Interestingly, over time you yourself become jealous of your married lover’s spouse. Belonging entirely to you is not yet in his natal chart. Oh, and you don’t have much experience with married people yet, you’re suffering.

All of the above are not vitamins for the psyche. The state of uncertainty, and even for several long days, months, years, brings you to a nervous breakdown. And often women who are in such love relationships with married men go to an astrologer, psychologist, psychotherapist, wherever.

They attend different trainings, looking for a way out of a dead end. Demonstrate their confusion, uncertainty and have already regretted a thousand times that they were too carried away by romance. And the legend that love for a married man, like all love, pleases the butterflies in the stomach is already annoying.

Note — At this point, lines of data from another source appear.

(** One peer of a group. *)
Definition considerPeer (a : Account) (peerID : gostring) (checks : list gostring) (validated : idset)
    (st : GroupPeers) (pid : gostring) : GroupPeers :=
  match GetPeer a pid with
  | None => st
  | Some peer =>
      if decide (p_ID peer ∉ validated) then st else
      let '(isValid, pname) := validatePostureChecksOnPeerGetFailed a checks (p_ID peer) in
      if negb isValid && bool_decide (0 < length pname)
      then mkGroupPeers (gp_ids st) (gp_in st) (recordFailure pname (p_ID peer) (gp_failed st))
      else if decide (p_ID peer = peerID) then mkGroupPeers (gp_ids st) true (gp_failed st)
      else mkGroupPeers (gp_ids st ++ [p_ID peer]) (gp_in st) (gp_failed st)
  end.

(** The same, unless the id was seen in an earlier group. *)
Definition considerNew (a : Account) (peerID : gostring) (checks : list gostring) (validated : idset)
    (st : GroupPeers * idset) (pid : gostring) : GroupPeers * idset :=
  if decide (pid ∈ st.2) then st
  else (considerPeer a peerID checks validated st.1 pid, {[pid]} ∪ st.2).

Fixpoint groupsLoop (a : Account) (peerID : gostring) (checks : list gostring) (validated : idset)
    (single : bool) (groups : list gostring) (st : GroupPeers * idset) : GroupPeers :=
  match groups with
  | [] => st.1
  | gid :: rest =>
      match GetGroup a gid with
      | None => groupsLoop a peerID checks validated single rest st
      | Some group =>
          if IsGroupAll group || single then
            foldl (considerPeer a peerID checks validated)
              (mkGroupPeers [] false (gp_failed st.1)) (g_Peers group)
          else groupsLoop a peerID checks validated single rest
                 (foldl (considerNew a peerID checks validated) st (g_Peers group))
      end
  end.

Definition getPeersFromGroups (a : Account) (groups : list gostring) (peerID : gostring)
    (sourcePostureChecksIDs : list gostring) (validatedPeersMap : idset) (failed : gmap gostring idset) :
    GroupPeers :=
  groupsLoop a peerID sourcePostureChecksIDs validatedPeersMap (bool_decide (length groups = 1)) groups
    (mkGroupPeers [] false failed, ∅).

(** One side of a rule. *)
Definition sideIDs (a : Account) (resource : Resource) (groups : list gostring) (peerID : gostring)
    (checks : list gostring) (validated : idset) (failed : gmap gostring idset) : GroupPeers :=
  if isPeerResource resource
  then mkGroupPeers [res_ID resource] (bool_decide (res_ID resource = peerID)) failed
  else getPeersFromGroups a groups peerID checks validated failed.

(** ** Peers, groups, policies and routes *)

(** [relevantPeerIDs], [relevantGroupIDs], [postureFailedPeers] and the SSH
    requirements. *)
Record View : Type := mkView {
  v_Peers : gmap gostring (option Peer);
  v_Groups : gmap gostring (option Group);
  v_failed : gmap gostring idset;
  neededGroupIDs : idset;
  needAllowedUserIDs : bool }.

Definition addPeers (a : Account) (ids : list gostring) (m : gmap gostring (option Peer)) :
    gmap gostring (option Peer) := foldl (fun m pid => <[pid := GetPeer a pid]> m) m ids.

Definition addGroups (a : Account) (ids : list gostring) (m : gmap gostring (option Group)) :
    gmap gostring (option Group) := foldl (fun m gid => <[gid := GetGroup a gid]> m) m ids.

Definition with_peers_groups (a : Account) (pids gids : list gostring) (v : View) : View :=
  mkView (addPeers a pids (v_Peers v)) (addGroups a gids (v_Groups v)) (v_failed v)
    (neededGroupIDs v) (needAllowedUserIDs v).

Definition set_failed (failed : gmap gostring idset) (v : View) : View :=
  mkView (v_Peers v) (v_Groups v) failed (neededGroupIDs v) (needAllowedUserIDs v).

(** The SSH requirements of a rule with the peer as a destination. *)
Definition requireSSH (peerSSHEnabled : bool) (rule : PolicyRule) (v : View) : View :=
  if decide (pr_Protocol rule = PolicyRuleProtocolNetbirdSSH) then
    if decide (0 < size (pr_AuthorizedGroups rule)) then
      mkView (v_Peers v) (v_Groups v) (v_failed v) (dom (pr_AuthorizedGroups rule) ∪ neededGroupIDs v)
        (needAllowedUserIDs v)
    else if decide (pr_AuthorizedUser rule <> []) then v
    else mkView (v_Peers v) (v_Groups v) (v_failed v) (neededGroupIDs v) true
  else if policyRuleImpliesLegacySSH rule && peerSSHEnabled then
    mkView (v_Peers v) (v_Groups v) (v_failed v) (neededGroupIDs v) true
  else v.

(** The body of the loop over the rules: the view and [policyRelevant]. *)
Definition viewRule (a : Account) (peerID : gostring) (peerSSHEnabled : bool) (validated : idset)
    (routeAccessControlGroups : idset) (checks : list gostring) (st : View * bool) (rule : PolicyRule) :
    View * bool :=
  let '(v, relevant) := st in
  if negb (pr_Enabled rule) then (v, relevant) else
  let needed := existsb (fun gid => bool_decide (gid ∈ routeAccessControlGroups)) (pr_Destinations rule) in
  let '(v, relevant) :=
    if needed then (with_peers_groups a [] (pr_Sources rule ++ pr_Destinations rule) v, true)
    else (v, relevant) in
  let src := sideIDs a (pr_SourceResource rule) (pr_Sources rule) peerID checks validated (v_failed v) in
  let dst := sideIDs a (pr_DestinationResource rule) (pr_Destinations rule) peerID [] validated (gp_failed src) in
  let v := set_failed (gp_failed dst) v in
  let '(v, relevant) :=
    if gp_in src then (with_peers_groups a (gp_ids dst) (pr_Destinations rule) v, true)
    else (v, relevant) in
  if gp_in dst then
    (requireSSH peerSSHEnabled rule (with_peers_groups a (gp_ids src) (pr_Sources rule) v), true)
  else (v, relevant).

(** The body of the loop over the policies: the view and [relevantPolicies]. *)
Definition viewPolicy (a : Account) (peerID : gostring) (peerSSHEnabled : bool) (validated : idset)
    (routeAccessControlGroups : idset) (st : View * list Policy) (policy : Policy) : View * list Policy :=
  let '(v, policies) := st in
  if negb (po_Enabled policy) then (v, policies) else
  let '(v, relevant) :=
    foldl (viewRule a peerID peerSSHEnabled validated routeAccessControlGroups
             (po_SourcePostureChecks policy)) (v, false) (po_Rules policy) in
  (v, if (relevant : bool) then policies ++ [policy] else policies).

(** The routes in the order of the iteration over the map. *)
Definition accountRoutes (a : Account) : list Route :=
  omap (fun id => a_Routes a !! id) (ord (dom (a_Routes a))).

Definition routeGroups (r : Route) : list gostring :=
  r_Groups r ++ r_PeerGroups r ++ (if r_Enabled r then r_AccessControlGroups r else []).

Definition peerGroupIDs (a : Account) (peerID : gostring) : list gostring :=
  filter (fun gid => match GetGroup a gid with
                     | Some g => bool_decide (peerID ∈ g_Peers g) | None => false end = true)
    (ord (dom (a_Groups a))).

Definition getPeersGroupsPoliciesRoutes (a : Account) (peerID : gostring) (peerSSHEnabled : bool)
    (validated : idset) (failed : gmap gostring idset) : View * list Policy * list Route :=
  let routes := accountRoutes a in
  let routeAccessControlGroups : idset :=
    list_to_set (routes ≫= fun r => if r_Enabled r then r_AccessControlGroups r else []) in
  let v := mkView {[peerID := GetPeer a peerID]}
    (addGroups a (routes ≫= routeGroups) (addGroups a (peerGroupIDs a peerID) ∅)) failed ∅ false in
  let '(v, policies) :=
    foldl (viewPolicy a peerID peerSSHEnabled validated routeAccessControlGroups) (v, []) (a_Policies a) in
  (v, policies, routes).

(** ** Resources *)
Definition a_getUniquePeerIDsFromGroupsIDs (a : Account) (groups : list gostring) : list gostring :=
  (fix loop gs (ids : idset) :=
     match gs with
     | [] => ord ids
     | gid :: rest =>
         match GetGroup a gid with
         | None => loop rest ids
         | Some group =>
             if IsGroupAll group || bool_decide (length groups = 1) then g_Peers group
             else loop rest (list_to_set (g_Peers group) ∪ ids)
         end
     end) groups ∅.

(** The parts of the components the loop over the resources changes. *)
Record ResourceView : Type := mkResourceView {
  rv_Peers : gmap gostring (option Peer);
  rv_Groups : gmap gostring (option Group);
  rv_failed : gmap gostring idset;
  rv_policies : gmap gostring (list Policy);
  rv_routers : gmap gostring (gmap gostring NetworkRouter);
  rv_routerPeers : gmap gostring (option Peer);
  rv_resources : list NetworkResource }.

(** [if _, exists := m[id]; !exists { m[id] = v }] *)
Definition insert_new {A} (id : gostring) (x : A) (m : gmap gostring A) : gmap gostring A :=
  if decide (is_Some (m !! id)) then m else <[id := x]> m.

(** The existing groups of the rules of a policy. *)
Definition addPolicyGroups (a : Account) (policy : Policy) (m : gmap gostring (option Group)) :
    gmap gostring (option Group) :=
  foldl (fun m gid => match GetGroup a gid with Some g => insert_new gid (Some g) m | None => m end) m
    (po_Rules policy ≫= fun rule => pr_Sources rule ++ pr_Destinations rule).

(** The body of the loop over the policies of a resource, up to the groups:
    [addSourcePeers], the peers and the failures, or [None] for [continue]. *)
Definition resourcePolicy (a : Account) (peerID : gostring) (validated : idset) (rule0 : PolicyRule)
    (policy : Policy) (addSourcePeers : bool) (rv : ResourceView) : bool * ResourceView * bool :=
  let set p f := mkResourceView p (rv_Groups rv) f (rv_policies rv) (rv_routers rv)
                   (rv_routerPeers rv) (rv_resources rv) in
  if addSourcePeers then
    let peers := if isPeerResource (pr_SourceResource rule0) then [res_ID (pr_SourceResource rule0)]
                 else a_getUniquePeerIDsFromGroupsIDs a (SourceGroups ord policy) in
    let '(valid, failed) :=
      getPostureValidPeersSaveFailed a peers (po_SourcePostureChecks policy) validated (rv_failed rv) in
    (true, set (foldl (fun m pID => insert_new pID (GetPeer a pID) m) (rv_Peers rv) valid) failed, true)
  else
    let peerInSources :=
      if isPeerResource (pr_SourceResource rule0) then bool_decide (res_ID (pr_SourceResource rule0) = peerID)
      else existsb (fun gid => match GetGroup a gid with
                               | Some group => bool_decide (peerID ∈ g_Peers group)
                               | None => false end) (SourceGroups ord policy) in
    if negb peerInSources then (false, rv, false) else
    let '(isValid, pname) := validatePostureChecksOnPeerGetFailed a (po_SourcePostureChecks policy) peerID in
    if negb isValid && bool_decide (0 < length pname)
    then (false, set (rv_Peers rv) (recordFailure pname (default peerID (p_ID <$> GetPeer a peerID)) (rv_failed rv)), false)
    else (true, rv, true).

What advice could you give to others to warn them against making mistakes? Maybe don’t go deep? Or don’t open that Pandora’s box at all – love a married man. So as not to get lost in the proverbial love triangle like the Bermuda Triangle.

What would help? Oddly enough, a period of singleness in your life. Take time out. Better for a year, a lot? It’s times like this when it’s clear who is who. A lot of things about yourself, you begin to understand the undercurrents of true desires. Another thing is that it’s hard to stand this loneliness. And you want to latch on to someone, to fall in love, to become closer, to immerse yourself. Even a married man. Take your time.